# Further apostasy on the part of Church of England, and the backlash



## yeutter (Jul 26, 2017)

Earlier this month in York their was a Church of England Synod where, the ever equivocating Archbishops of Canterbury and York, oversaw a resolution urging the government to ban gay conversion therapy. Conversion therapy is an approach that seeks to help people who are suffering from same sex attraction and want to change. 

www.christianpost.com/news/church-of-england-synod-urges-uk-ban-gay-conversion-therapy-191311/

For many conservatives in the Church of England this was a step too far down the road to apostasy. A former Royal Chaplain the Rev. Gavin Ashenden and the Rt. Revd. Dr. Michael Nazir-Ali, the former Bishop of Rochester, among others have sent strongly worded letter to the Daily Telegraph condemning the actions of the Synod and calling for a renewal of orthodox Anglicanism and Anglican structures in Great Britain.

http://anglican.ink/article/traditionalists-slam-house-bishops

It appears the conservatives of all stripes, within the Church of England, have arisen and are coming together. Much like the groups that came out of the Episcopal Church to found the ACNA, we find charismatics, old high churchmen, Anglo-Catholics, and the Anglo-Reformed [those who adhere to the Thirty-Nine Articles.] The are joined by the Free Church of England, a body very similar to the Reformed Episcopal Church here in North America, and the AMiE [Anglican Mission in England.] Notably absent from this disparate collection of Anglicans is the solid Church of England Continuing. I do not expect the publication English Churchman to become a mouthpiece for this new movement.


----------



## Dachaser (Jul 26, 2017)

So they would also deny the power of the Holy Spirit and the Cross to deliver people out of sexual bondage in that area of sin?


----------



## yeutter (Jul 26, 2017)

Dachaser said:


> So they would also deny the power of the Holy Spirit and the Cross to deliver people out of sexual bondage in that area of sin?

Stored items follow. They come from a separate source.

Lemma runs_parse_string item b (Q : cJSON → _) :
  buffer_ok b → offset b < blength b →
  (∀ i b' s, same_text b b' → value_read item i b b' → valuestring i = Some s →
     length (render_string (Some s)) ≤ 6 * (offset b' - offset b) → Q i b') →
  runs (parse_string item) b Q.
Proof.
  intros Hok Hlt HQ. unfold parse_string. apply runs_bind, runs_get. cbv zeta.
  apply runs_bind, runs_read_at; [done|lia|]. intros q _.
  destruct (negb _); [apply runs_string_fail|].
  apply runs_bind, runs_scan_string; [done|lia|lia|apply runs_string_fail|].
  intros ie Hie. cbn [Nat.add]. destruct (Nat.leb_spec (blength b) ie); [apply runs_string_fail|].
  apply runs_bind, runs_read_abs; [done|lia|]. intros close Hclose.
  destruct (Ascii.eqb_spec close "034") as [->|_]; [|apply runs_string_fail]. cbn [negb].
  pose proof (before_nul b ie _ Hok Hclose ltac:(done)) as Hend.
  apply runs_bind, (runs_unescape _ _ (offset b + 1)); try done; try lia.
  { split; [lia|]. exists false. cbn. lia. }
  intros out Hout. apply runs_bind, runs_push; [cbn; lia|].
  assert (Hr : length (render_string (Some out)) ≤ 6 * (ie + 1 - offset b))
    by (pose proof (render_string_length out); lia).
  apply runs_bind, runs_set_offset, runs_ret, (HQ _ _ out); [done| |done|exact Hr].
  split; [cbn [offset]; lia|]. split; [done|]. split; [done|].
  split; [by apply (ok_string _ out)|]. intros d. cbn [offset].
  change (render false d _) with (render_string (Some out)). lia.
Qed.

(** ** Lemmas: containers *)

Section Items.

Variable parse_value : cJSON → P cJSON.
Variable D : nat.

Hypothesis parse_value_runs : ∀ item b (Q : cJSON → parse_buffer → Prop),
  buffer_ok b → offset b < blength b → depth b = D →
  (∀ i b', same_text b b' → value_read item i b b' → Q i b') → runs (parse_value item) b Q.

(** [advance], white space, a value: as both containers read one. *)
Lemma runs_spaced_value item b (Q : cJSON → parse_buffer → Prop) :
  buffer_ok b → offset b < blength b → depth b = D →
  (∀ i b' n, same_text b b' → offset b + 1 + n ≤ offset b' < blength b → depth b' = depth b →
     name i = name item → item_fits i n → Q i b') →
  runs (advance 1;; buffer_skip_whitespace;; i ← parse_value item;
        buffer_skip_whitespace;; mret i) b Q.
Proof.
  intros Hok Hlt HD HQ. apply runs_bind, runs_advance.
  apply runs_bind, runs_skip_whitespace; [done|cbn [offset blength]; lia|].
  intros b1 E1 [Ho1 Hd1]. cbn [offset blength depth] in *. pose proof E1 as [_ Hl1].
  cbn [content blength] in Hl1.
  apply runs_bind, parse_value_runs; [by apply (buffer_ok_same b)|lia|congruence|].
  intros i b2 E2 (Ho2 & Hd2 & Hn & Hfit). pose proof E2 as [_ Hl2].
  assert (E : same_text b b2) by (etrans; [|exact E2]; etrans; [|exact E1]; done).
  apply runs_bind, runs_skip_whitespace; [by apply (buffer_ok_same b)|lia|].
  intros b3 E3 [Ho3 Hd3]. apply runs_ret.
  apply (HQ i b3 (offset b2 - offset b1)); [by etrans|lia|congruence|done|done].
Qed.

Lemma array_item_reads b :
  buffer_ok b → offset b < blength b → depth b = D →
  reads item_fits 1 (array_entry parse_value) b.
Proof.
  intros Hok Hlt HD Q HQ. apply runs_spaced_value; [done..|].
  intros i b' n E Ho Hd _ Hf. by apply (HQ i n).
Qed.

Lemma object_entry_reads b :
  buffer_ok b → offset b < blength b → depth b = D →
  reads member_fits 1 (object_entry parse_value) b.
Proof.
  intros Hok Hlt HD Q HQ. unfold object_entry.
  apply runs_bind, runs_advance.
  apply runs_bind, runs_skip_whitespace; [done|cbn [offset blength]; lia|].
  intros b1 E1 [Ho1 Hd1]. cbn [offset blength depth] in *. pose proof E1 as [_ Hl1].
  cbn [content blength] in Hl1.
  assert (E1' : same_text b b1) by (etrans; [|exact E1]; done).
  apply runs_bind, runs_parse_string; [by apply (buffer_ok_same b)|lia|].
  intros key b2 s E2 (Ho2 & Hd2 & _) Hs Hlen. pose proof E2 as [_ Hl2].
  assert (E2' : same_text b b2) by by etrans.
  apply runs_bind, runs_skip_whitespace; [by apply (buffer_ok_same b)|lia|].
  intros b3 E3 [Ho3 Hd3]. pose proof E3 as [_ Hl3].
  assert (E3' : same_text b b3) by by etrans.
  apply runs_bind, runs_looking_at; [by apply (buffer_ok_same b)|intros _ Hlt3|apply runs_fail].
  cbn [negb]. apply runs_spaced_value; [by apply (buffer_ok_same b)|done|congruence|].
  intros i b4 n E4 Ho4 Hd4 Hn [Hp Hr]. cbn [name set_valuestring set_name] in Hn.
  apply (HQ i (n + (offset b2 - offset b1))); [by etrans|lia|congruence|].
  split; [done|]. rewrite Hn, Hs. split; [done|]. intros d. specialize (Hr d). lia.
Qed.

(** Both loops: an item, then a comma and the rest, or the end. *)
Lemma runs_items (loop : nat → P (list cJSON)) (entry : P cJSON)
    (F : cJSON → nat → Prop) (G : list cJSON → nat → Prop) :
  (∀ f b Q,
     runs (current_item ← entry; comma ← looking_at ",";
           if (comma : bool) then rest ← loop f; mret (current_item :: rest)
           else mret [current_item]) b Q →
     runs (loop (S f)) b Q) →
  (∀ b, buffer_ok b → offset b < blength b → depth b = D → reads F 1 entry b) →
  (∀ v n, F v n → G [v] (S n)) →
  (∀ v n l m, F v n → G l m → l ≠ [] → G (v :: l) (S n + m)) →
  ∀ fuel b, blength b - offset b < fuel → buffer_ok b → offset b < blength b → depth b = D →
    reads (fun l n => G l n ∧ l ≠ []) 0 (loop fuel) b.
Proof.
  intros Hloop Hitem Hone Hcons. induction fuel as [|f IH]; intros b Hf Hok Hlt HD Q HQ; [lia|].
  apply Hloop, runs_bind, Hitem; [done..|].
  intros v n b1 E1 Ho1 Hd1 Hv. pose proof E1 as [_ Hl1].
  assert (Hok1 : buffer_ok b1) by by apply (buffer_ok_same b).
  apply runs_bind, runs_looking_at; [done| |].
  - intros _ Hlt1. apply runs_bind, IH; [lia|done|done|congruence|].
    intros l m b2 E2 Ho2 Hd2 [Hl Hne]. apply runs_ret.
    apply (HQ _ (S n + m)); [by etrans|lia|congruence|]. split; [by apply Hcons|done].
  - apply runs_ret, (HQ _ (S n)); [done|lia|done|]. split; [by apply Hone|done].
Qed.

Lemma array_loop_reads fuel b :
  blength b - offset b < fuel → buffer_ok b → offset b < blength b → depth b = D →
  reads (fun l n => elements_fit l n ∧ l ≠ []) 0 (array_loop parse_value fuel) b.
Proof.
  apply (runs_items _ (array_entry parse_value) item_fits elements_fit).
  - intros f b0 Q. cbn [array_loop]. unfold runs, array_entry. rewrite !stM_bind_eq.
    destruct (advance 1 b0) as [b1 [[]|e|]]; try done. rewrite !stM_bind_eq.
    destruct (buffer_skip_whitespace b1) as [b2 [[]|e|]]; try done. rewrite !stM_bind_eq.
    destruct (parse_value cJSON_New_Item b2) as [b3 [i|e|]]; try done. rewrite !stM_bind_eq.
    by destruct (buffer_skip_whitespace b3) as [b4 [[]|e|]].
  - apply array_item_reads.
  - intros v n [Hp Hr]. split; [by constructor|]. intros d. cbn. rewrite app_nil_r.
    specialize (Hr d). lia.
  - intros v n l m [Hp Hr] [Hl Hs] Hne. split; [by constructor|]. intros d.
    destruct l as [|w l]; [done|]. specialize (Hr d). specialize (Hs d).
    cbn [render_elements] in *. rewrite !length_app in *.
    change (length #",") with 1 in *. lia.
Qed.

Lemma object_loop_reads fuel b :
  blength b - offset b < fuel → buffer_ok b → offset b < blength b → depth b = D →
  reads (fun l n => members_fit l n ∧ l ≠ []) 0 (object_loop parse_value fuel) b.
Proof.
  apply (runs_items _ (object_entry parse_value) member_fits members_fit).
  - done.
  - apply object_entry_reads.
  - intros v n (Hp & Hn & Hr). split; [by constructor|]. split; [by constructor|].
    intros d. specialize (Hr d). cbn [render_members]. rewrite !length_app.
    change (length #":") with 1. cbn [length]. lia.
  - intros v n l m (Hp & Hn & Hr) (Hl & Hns & Hs) Hne. split; [by constructor|].
    split; [by constructor|]. intros d. specialize (Hr d). specialize (Hs d).
    cbn [render_members]. rewrite !length_app. change (length #":") with 1.
    destruct l; [done|]. change (length #",") with 1. cbn [length] in *. lia.
Qed.

End Items.

Lemma runs_container opening closing jt items item (G : list cJSON → nat → Prop) b
    (Q : cJSON → parse_buffer → Prop) :
  buffer_ok b → S (offset b) < blength b → 0 < depth b → closing ≠ NUL → G [] 1 →
  (∀ b', same_text b b' → offset b' < blength b' → depth b' = depth b →
     reads G 0 (items (S (blength b' - offset b'))) b') →
  (∀ l b' n, same_text b b' → offset b + n + 1 ≤ offset b' < blength b →
     depth b' = depth b - 1 → G l n → Q (set_jtype jt (set_child l item)) b') →
  runs (container opening closing jt items item) b Q.
Proof.
  intros Hok Hlt HD Hc HG Hitems HQ. unfold container. cbv zeta.
  apply runs_bind, runs_advance.
  apply runs_bind, runs_skip_whitespace; [done|cbn [offset blength]; lia|].
  intros b1 E1 [Ho1 Hd1]. cbn [offset blength depth] in *. pose proof E1 as [_ Hl1].
  cbn [content blength] in Hl1.
  assert (E1' : same_text b b1) by (etrans; [|exact E1]; done).
  assert (Hok1 : buffer_ok b1) by by apply (buffer_ok_same b).
  assert (Hend : ∀ l n b2, same_text b b2 → offset b + n ≤ offset b2 → depth b2 = depth b →
    content b2 !! offset b2 = Some closing → G l n →
    runs (b ← get; (match depth b with O => undef | S d => set_depth d end);;
          advance 1;; mret (set_jtype jt (set_child l item))) b2 Q).
  { intros l n b2 E2 Ho2 Hd2 Hcl Hl. pose proof E2 as [_ Hl2].
    assert (S (offset b2) < blength b2) by (eapply before_nul; [by apply (buffer_ok_same b)|done..]).
    apply runs_bind, runs_get. destruct (depth b2) as [|d] eqn:Ed; [lia|].
    apply runs_bind, runs_set_depth, runs_bind, runs_advance, runs_ret.
    apply (HQ l _ n); [done|cbn [offset]; lia|cbn [depth]; lia|done]. }
  apply runs_bind, runs_looking_at; [done|intros Hcl _|].
  { apply runs_bind, runs_ret, (Hend [] 1); [done|lia|done|done|done]. }
  apply runs_bind, runs_bind, runs_can_access. rewrite Nat.add_0_r.
  destruct (Nat.ltb_spec (offset b1) (blength b1)) as [_|]; [|lia]. cbn [negb].
  apply runs_bind, runs_retreat; [lia|]. apply runs_bind, runs_get.
  apply runs_bind, Hitems; [done|cbn [offset blength]; lia|done|].
  intros l n b2 E2 Ho2 Hd2 Hl. cbn [offset blength depth] in *.
  assert (E2' : same_text b b2) by (etrans; [|exact E2]; done).
  apply runs_bind, runs_looking_at; [by apply (buffer_ok_same b)|intros Hcl _|apply runs_fail].
  apply runs_ret. apply (Hend l n); [done|lia|congruence|done|done].
Qed.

Worse. They deny that same sex attraction is related to our sinful nature. Some go so far as to say it is something to be celebrated.


----------



## Dachaser (Jul 26, 2017)

yeutter said:


> Worse. They deny that same sex attraction is related to our sinful nature. Some go so far as to say it is something to be celebrated.


The problem with that view would be that any person with a sexual sin issue can now justify it as something to now be celebrated.


----------